Bless My Referents


Introduction

Damian Conway is the author of the newly released Object Oriented Perl, the first of a new series of Perl books from Manning.

Object-oriented programming in Perl is easy. Forget the heavy theory and the sesquipedalian jargon: classes in Perl are just regular packages, objects are just variables, methods are just subroutines. The syntax and semantics are a little different from regular Perl, but the basic building blocks are completely familiar.

The one problem most newcomers to object-oriented Perl seem to stumble over is the notion of references and referents, and how the two combine to create objects in Perl. So let's look at how references and referents relate to Perl objects, and see who gets to be blessed and who just gets to point the finger.

Let's start with a short detour down a dark alley...

References and referents

Sometimes it's important to be able to access a variable indirectly— to be able to use it without specifying its name. There are two obvious motivations: the variable you want may not have a name (it may be an anonymous array or hash), or you may only know which variable you want at run-time (so you don't have a name to offer the compiler).

To handle such cases, Perl provides a special scalar datatype called a reference. A reference is like the traditional Zen idea of the "finger pointing at the moon". It's something that identifies a variable, and allows us to locate it. And that's the stumbling block most people need to get over: the finger (reference) isn't the moon (variable); it's merely a means of working out where the moon is.

Making a reference

When you prefix an existing variable or value with the unary \ operator you get a reference to the original variable or value. That original is then known as the referent to which the reference refers.

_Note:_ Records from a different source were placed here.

(* ===== verification/FlushSpec.v ===== *)
(** * The flusher's contract

    The properties of the flusher ([src/tidehunter/src/flusher.rs]) over any
    loader that keeps its promise, with the database's own loader over an index
    log as the instance. *)

From Stdlib Require Import ZArith Lia List Sorting.Sorted.
From stdpp Require Import base tactics list strings.
From S2P Require Import Prelude BTree Bytes Position Cell Layout KeyShape WalEntry Flat FlatFacts IndexTable IndexOps.
From S2P Require Import IndexTableFacts IndexWalk IndexPromote IndexFlush IndexUnmerge IndexCodec IndexClean.
From S2P Require Import Levels Loader Flusher FlusherFacts FlusherShards FlushCommand.
From S2P Require Import IndexFormat UniformLookup LookupHeader LookupHeaderFacts HeaderBlob VarlenBlob IndexStore.

Local Open Scope Z_scope.

(** ** The context of a key space *)

(** What [KsContext] gives a flush: the format's serializer and the thresholds. *)
Definition flush_context (f : IndexFormatType) (ks : KeySpaceDesc) (l0_max_entries : nat) (auto_shard_threshold : Z) : FlushCtx :=
  mkFlushCtx None l0_max_entries auto_shard_threshold (fun t => serialize_index f t ks).

Lemma flush_context_serializes f ks cell U l0_max threshold :
  format_ok f ks -> Forall (cell_key ks cell) U -> universe_ok (ks_index_key_size ks) U ->
  serializes (ks_index_key_size ks) U (flush_context f ks l0_max threshold).
Proof.
  intros Hf HU Hu t es Ht. destruct (format_blob_ok f ks cell U t es Hf HU Hu Ht) as (b & _ & Hs & _). by exists b.
Qed.

(** Nothing is below a floor of 0. *)
Lemma floor_closed_zero o d : (forall p, o = Some p -> iwp_fits p) -> floor_closed 0 o d.
Proof. intros Hf. destruct o as [p|]; [|done]. destruct (Hf p eq_refl) as [[Ho _] _]. cbn. lia. Qed.

(** ** Properties *)

(** C7. A flush changes no read.  Whatever the command (a flush of a loaded or
    unloaded cell with or without flagged blobs, or a forced relocation) and
    whatever the shape of the levels and the size of the tables, the flusher
    succeeds: it writes a new L0, promotes into L1, splits an L1 into shards,
    rewrites shards or moves blobs, and the new levels give readers, for every
    key, the newest flushed write over the old levels, tombstones and entries
    below the WAL floor aside.  Blobs already written are untouched and every
    blob of the new levels can be read. *)
Theorem flush_command_keeps_reads {S : Type} `{Loader S} (ks : option nat) (U : list (list Z)) `{!LoaderSpec S ks U}
    (ctx : FlushCtx) (s : S) (kind : FlushKind) (des : list entry) :
  universe_ok ks U -> serializes ks U ctx -> no_compactor ctx -> wal_bounds_ok s -> command_ok ks U s kind des ->
  exists s' sh levels, handle_command ctx kind RelocationNone s = Ok (s', Some (sh, levels)) /\
    store_extends s s' /\ levels_ok ks U s' levels /\
    forall k, visible (ld_min_wal_position s) (levels_view s' levels k) =
              visible (ld_min_wal_position s) (command_content s kind des k).
Proof.
  intros Hu Hser Hnc Hwb Hc.
  destruct (handle_command_ok ks U Hu ctx Hser Hnc s kind des Hwb Hc) as (s' & r & Hh & sh & levels & -> & He & Hl & Hv).
  exists s', sh, levels. split; [exact Hh|]. split; [exact He|]. split; [exact Hl|exact Hv].
Qed.

(** C34. Splitting an index into shards terminates: the recursion of
    [split_recursive] is as deep as there are entries at most, the pieces are the
    entries cut in order with none lost or repeated, each piece is a table with
    exactly its entries under its first and last key, and a piece serializes
    within the size limit unless it is a single entry. *)
Theorem split_terminates (ks : option nat) (U : list (list Z)) (ctx : FlushCtx) (limit : Z) (entries : list (list Z * WalPosition)) :
  serializes ks U ctx -> image_ok U entries ->
  exists pieces, split_recursive (length entries) ctx limit entries [] = Ok pieces /\
    pieces_by (piece_fits ks U ctx limit) pieces entries.
Proof.
  intros Hser Hok. destruct (split_recursive_fits ks U ctx limit (length entries) entries []) as (pieces & Hs & Hp); [done|done|lia|].
  by exists pieces.
Qed.

(** ** Witnesses *)

Definition demo_format : IndexFormatType := FormatHeader.

Lemma demo_format_ok : format_ok demo_format demo_uniform.
Proof. split; [apply demo_uniform_ok|by exists 5%nat]. Qed.

Definition demo_ctx : FlushCtx := flush_context demo_format demo_uniform 1 64.

Lemma demo_serializes : serializes (Some 5%nat) demo_universe demo_ctx.
Proof. apply (flush_context_serializes _ demo_uniform (CellInteger 0)); [apply demo_format_ok|apply demo_cell_keys|apply demo_universe_ok]. Qed.

#[local] Instance demo_loader : Loader (DbLoader FrameLog) := db_loader demo_format demo_uniform.

#[local] Instance demo_loader_spec : LoaderSpec (DbLoader FrameLog) (Some 5%nat) demo_universe.
Proof.
  apply (index_store_spec (room := 2000) demo_format demo_uniform (CellInteger 0));
    [apply demo_format_ok|apply demo_cell_keys|apply demo_universe_ok|done|]. cbn. lia.
Qed.

Definition demo_store : DbLoader FrameLog := mkDbLoader [] 130 200 0.

Definition demo_command : FlushKind := Flush (mkShared 1 demo_cell_table) levels_new false [].

Lemma demo_command_ok : command_ok (Some 5%nat) demo_universe demo_store demo_command [].
Proof.
  split; [apply demo_cell_table_ok|]. split; [apply (levels_ok_slots (Some 5%nat) demo_universe demo_store []); [cbn; lia|constructor]|].
  intros k. cbv zeta. split; [|done]. apply floor_closed_zero. intros p Hp. apply last_Some_elem_of, list_elem_of_In in Hp.
  unfold processed_of in Hp. apply filter_In in Hp as [Hp _].
  pose proof (positions_of_fits (it_data demo_cell_table) k (proj1 (ct_wf _ _ _ _ demo_cell_table_ok))) as Hf.
  rewrite List.Forall_forall in Hf. by apply Hf.
Qed.

Lemma flush_command_keeps_reads_witness :
  exists s' sh levels, handle_command demo_ctx demo_command RelocationNone demo_store = Ok (s', Some (sh, levels)) /\
    visible 0 (levels_view s' levels (demo_key 5)) = Some (wp_new 100 10) /\
    visible 0 (levels_view s' levels (demo_key 7)) = None.
Proof.
  assert (wal_bounds_ok demo_store) as Hb by (split; cbn; lia).
  pose proof (flush_command_keeps_reads (Some 5%nat) demo_universe demo_ctx demo_store demo_command [] demo_universe_ok) as Hc.
  destruct (Hc demo_serializes eq_refl Hb demo_command_ok) as (s' & sh & levels & Hh & _ & _ & Hv).
  exists s', sh, levels. split; [exact Hh|]. change 0 with (ld_min_wal_position demo_store).
  rewrite !Hv. split; by vm_compute.
Defined.

Lemma split_terminates_witness :
  exists pieces, split_recursive 2 demo_ctx 64 [(demo_key 5, wp_new 100 10); (demo_key 7, wp_new 120 10)] [] = Ok pieces /\
    length pieces = 2%nat.
Proof.
  destruct (split_terminates (Some 5%nat) demo_universe demo_ctx 64 [(demo_key 5, wp_new 100 10); (demo_key 7, wp_new 120 10)]
    demo_serializes) as (pieces & Hs & _).
  { split; [repeat constructor|]. constructor; [split; [by left|by vm_compute]|]. constructor; [split; [right; by left|by vm_compute]|constructor]. }
  exists pieces. split; [exact Hs|]. vm_compute in Hs. by injection Hs as <-.
Defined.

For example, if $s is a scalar variable, then \$s is a reference to that scalar variable (i.e. a finger pointing at it) and $s is that finger's referent. Likewise, if @a in an array, then \@a is a reference to it.

In Perl, a reference to any kind of variable can be stored in another scalar variable. For example:

$slr_ref = \$s;     # scalar $slr_ref stores a reference to scalar $s
$arr_ref = \@a;     # scalar $arr_ref stores a reference to array @a
$hsh_ref = \%h;     # scalar $hsh_ref stores a reference to hash %h
Figure 1 shows the relationships produced by those assignments.

Note that the references are separate entities from the referents at which they point. The only time that isn't the case is when a variable happens to contain a reference to itself:

$self_ref = \$self_ref;     # $self_ref stores a reference to itself!
That (highly unusual) situation produces an arrangement shown in Figure 2.

Once you have a reference, you can get back to the original thing it refers to—it's referent—simply by prefixing the variable containing the reference (optionally in curly braces) with the appropriate variable symbol. Hence to access $s, you could write $$slr_ref or ${$slr_ref}. At first glance, that might look like one too many dollar signs, but it isn't. The $slr_ref tells Perl which variable has the reference; the extra $ tells Perl to follow that reference and treat the referent as a scalar.

Similarly, you could access the array @a as @{$arr_ref}, or the hash %h as %{$hsh_ref}. In each case, the $whatever_ref is the name of the scalar containing the reference, and the leading @ or % indicates what type of variable the referent is. That type is important: if you attempt to prefix a reference with the wrong symbol (for example, @{$slr_ref} or ${$hsh_ref}), Perl produces a fatal run-time error.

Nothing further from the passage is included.